Some of the best ab exercises are crunches. There are crunches for the front abs, sides and even the lower abs. These exercises are better for the body then sit ups because they do not strain the back as much.
Traditional Crunch
A crunch is performed simply by lying on your back on a mat with your legs bent and raising the upper portion of your body a few inches off the ground, just enough to feel the strain in the stomach muscles. The key to these movements is to be sure your stomach is doing the work and not your head, or arms. Also, it is important to keep everything straight, do not lift the head more then the shoulders or back. Keep your lower back pressed down on the mat.
Side Crunch
Lie down on one side. For simplicity, let us say you are on your right side to start. Bring your right arm across your waist so that your right hand comes to rest on your left side. Touch your ear with the fingertips of your left hand, so that your left elbows winds up pointing straight upward. Lift your shoulders up off the floor while simultaneously raising your left leg to height of about twelve inches (30 cm). Contract your obliques as you do this. Hold for a few seconds, then gently lie back down. Do this for an entire set, then switch to the other side.

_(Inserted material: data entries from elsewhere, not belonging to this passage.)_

(* ===== verification/DateTime.v ===== *)
(** * Dates and timestamps

    [src/executor/datetime.rs]: the civil calendar, the strict text forms, the
    truncations, [datediff] and interval arithmetic.  A date counts the days
    since 0001-01-01 in an [i32], a timestamp the microseconds since 1970 in an
    [i64].  [/] of Rust truncates ([Z.quot]); [div_euclid] by a positive number
    is the floor ([Z.div]).  [i64_ow] marks the operations that can leave the
    [i64] range: they wrap, as in the release profile. *)

From Stdlib Require Import Strings.String ZArith Strings.Byte Lia List.
From stdpp Require Import base tactics list numbers gmap.
From S2P Require Import Prelude RowKey Values Text.
#[local] Open Scope string_scope.
#[local] Open Scope list_scope.
#[local] Open Scope Z_scope.

(** [z as i64] of a wrapping operation, [z as i32]. *)
Definition i64_ow (z : Z) : Z := to_i64 (wrap64 z).
Definition as_i32 (z : Z) : Z := to_i32 (wrap32 z).

Definition MICROS_PER_SECOND : Z := 1000000.
Definition MICROS_PER_MINUTE : Z := 60 * MICROS_PER_SECOND.
Definition MICROS_PER_HOUR : Z := 60 * MICROS_PER_MINUTE.
Definition MICROS_PER_DAY : Z := 24 * MICROS_PER_HOUR.

Inductive TruncUnit := Year | Month | Day | Hour | Minute | Second.
#[global] Instance trunc_unit_eq_dec : EqDecision TruncUnit.
Proof. solve_decision. Defined.

Definition parse_trunc_unit (s : list byte) : option TruncUnit :=
  let named (name : string) := bytes_eqb (to_ascii_lowercase s) (bytes_of_string name) in
  if named "year" then Some Year
  else if named "month" then Some Month
  else if named "day" then Some Day
  else if named "hour" then Some Hour
  else if named "minute" then Some Minute
  else if named "second" then Some Second
  else None.

(** ** The calendar *)

Definition days_from_civil (y m d : Z) : Z :=
  let y := if m <=? 2 then y - 1 else y in
  let era := Z.quot (if 0 <=? y then y else y - 399) 400 in
  let yoe := y - era * 400 in
  let mp := if 2 <? m then m - 3 else m + 9 in
  let doy := Z.quot (153 * mp + 2) 5 + d - 1 in
  let doe := yoe * 365 + Z.quot yoe 4 - Z.quot yoe 100 + doy in
  era * 146097 + doe - 719468.

Definition civil_from_days (z : Z) : Z * Z * Z :=
  let z := z + 719468 in
  let era := Z.quot (if 0 <=? z then z else z - 146096) 146097 in
  let doe := z - era * 146097 in
  let yoe := Z.quot (doe - Z.quot doe 1460 + Z.quot doe 36524 - Z.quot doe 146096) 365 in
  let y := yoe + era * 400 in
  let doy := doe - (365 * yoe + Z.quot yoe 4 - Z.quot yoe 100) in
  let mp := Z.quot (5 * doy + 2) 153 in
  let d := doy - Z.quot (153 * mp + 2) 5 + 1 in
  let m := if mp <? 10 then mp + 3 else mp - 9 in
  (if m <=? 2 then y + 1 else y, m, d).

Definition DAYS_0001_TO_1970 : Z := - days_from_civil 1 1 1.
Definition MAX_DATE_SERIAL : Z := days_from_civil 9999 12 31 + DAYS_0001_TO_1970.

Definition is_leap_year (y : Z) : bool :=
  ((Z.rem y 4 =? 0) && negb (Z.rem y 100 =? 0)) || (Z.rem y 400 =? 0).

Definition days_in_month (y m : Z) : Z :=
  match m with
  | 1 | 3 | 5 | 7 | 8 | 10 | 12 => 31
  | 4 | 6 | 9 | 11 => 30
  | 2 => if is_leap_year y then 29 else 28
  | _ => 0
  end.

(** ** Text forms *)

Definition digits4 (b : list byte) : option Z := digits_val 0 b.
Definition digits2 (b : list byte) : option Z :=
  match b with
  | [x; y] =>
      if is_ascii_digit x && is_ascii_digit y then Some (digit_val x * 10 + digit_val y) else None
  | _ => None
  end.

(** [b[i] == c] on a buffer known to be long enough. *)
Definition byte_is (b : list byte) (i : Z) (c : Z) : bool :=
  match b !! Z.to_nat i with Some x => byte_val x =? c | None => false end.

Definition date_serial (y m d : Z) : Z := days_from_civil y m d + DAYS_0001_TO_1970.

Definition parse_date (b : list byte) : option Z :=
  if negb (zlen b =? 10) || negb (byte_is b 4 45) || negb (byte_is b 7 45) then None
  else
    match digits4 (slice b 0 4), digits2 (slice b 5 7), digits2 (slice b 8 10) with
    | Some year, Some month, Some day =>
        if (year =? 0) || (month =? 0) || (12 <? month) then None
        else if (day =? 0) || (days_in_month year month <? day) then None
        else Some (as_i32 (date_serial year month day))
    | _, _, _ => None
    end.

Definition date_fields (days : Z) : Z * Z * Z :=
  let '(y, m, d) := civil_from_days (days - DAYS_0001_TO_1970) in (as_i32 y, m, d).

Definition format_date (days : Z) : list byte :=
  let '(y, m, d) := date_fields days in
  let dash := [byte_of 45] in
  (if 0 <=? y then padded 4 y else dash ++ padded 4 (- y))
  ++ dash ++ padded 2 m ++ dash ++ padded 2 d.

Definition date_serial_to_unix_micros (date hour minute second micros : Z) : Z :=
  i64_ow ((date - DAYS_0001_TO_1970) * MICROS_PER_DAY + hour * MICROS_PER_HOUR
          + minute * MICROS_PER_MINUTE + second * MICROS_PER_SECOND + micros).

Definition scale_fraction (frac : list byte) : option Z :=
  match digits_val 0 frac with
  | Some v => Some (v * 10 ^ (6 - zlen frac))
  | None => None
  end.

(** [s.get(0..10)] also asks for a character boundary, which the ten bytes of
    a date always end at. *)
Definition parse_timestamp (b : list byte) : option Z :=
  if zlen b <? 10 then None
  else
    match parse_date (slice b 0 10) with
    | None => None
    | Some date =>
        if zlen b =? 10 then Some (date_serial_to_unix_micros date 0 0 0 0)
        else if (zlen b <? 19) || (26 <? zlen b) then None
        else if negb (byte_is b 10 32) && negb (byte_is b 10 84) then None
        else if negb (byte_is b 13 58) || negb (byte_is b 16 58) then None
        else
          match digits2 (slice b 11 13), digits2 (slice b 14 16), digits2 (slice b 17 19) with
          | Some hour, Some minute, Some second =>
              if (23 <? hour) || (59 <? minute) || (59 <? second) then None
              else
                let finish micros :=
                  Some (date_serial_to_unix_micros date hour minute second micros) in
                if 19 <? zlen b then
                  if negb (byte_is b 19 46) then None
                  else
                    let frac := slice b 20 (zlen b) in
                    if (zlen frac =? 0) || (6 <? zlen frac) then None
                    else match scale_fraction frac with Some us => finish us | None => None end
                else finish 0
          | _, _, _ => None
          end
    end.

For an easier side crunch, lay on your back.This exercise is performed the same way as the crunch, only the body is twisted slightly to one side. You can add resistance to this and the traditional crunch by using a medicine ball or a hand held weight.
Vertical Leg Crunch
This is a variation on the traditional crunch that really targets the stomach muscles. To begin this exercise, first lie on your back on a mat to cushion your spine. Put your hands behind your head, with elbows out far enough that they are out of sight. Now lift your legs straight up into the air, crossing your ankles and bending your knees slightly. Contract your abdominals and lift your shoulders, head and upper back up to about a thirty degree angle. Be aware of not lifting with your hands or leading with your head.

Long Arm Crunch
For this variation, remain on the floor with your knees bent and feet flat. Lie back and extend your arms straight back on the floor as though you are reaching above your head. Contract your abs and slowly lift your arms, head and shoulders off the floor to about a thirty degree angle while pressing your lower back into the floor. Hold it, then slowly lower your shoulders back to the floor. Repeat for an entire set. Be careful not to lead with your arms, keeping them straight and alongside your head.
Reverse Crunch
You will need to stay on your back for this
lower ab exercise. Put your arms at your sides with palms facing up to the ceiling. Put your legs straight up in the air so that the soles of your feet are facing the ceiling and your legs make about a ninety degree angle with your torso. Keep your knees unbent and as straight as possible.
Now, contract your ab muscles so that it feels like your belly button is being pulled toward your spine, while at the same time gently lifting your hips off the floor. Raise your hips to height of a few inches, keeping your legs extended straight upward. Hold this position, then slowly lower your hips back to the floor. Repeat for an entire set. This is a tough exercise, but really works the lower abs. If you find this too difficult, bend your knees to do the exercise.
Some people consider the best ab exercises to be those included in a Pilate's workout. Every movement in a Pilate's workout will work the stomach muscles either directly or indirectly. But whatever ab exercises you choose, the best ab exercises are the ones that you do. Add a few to your workout each day.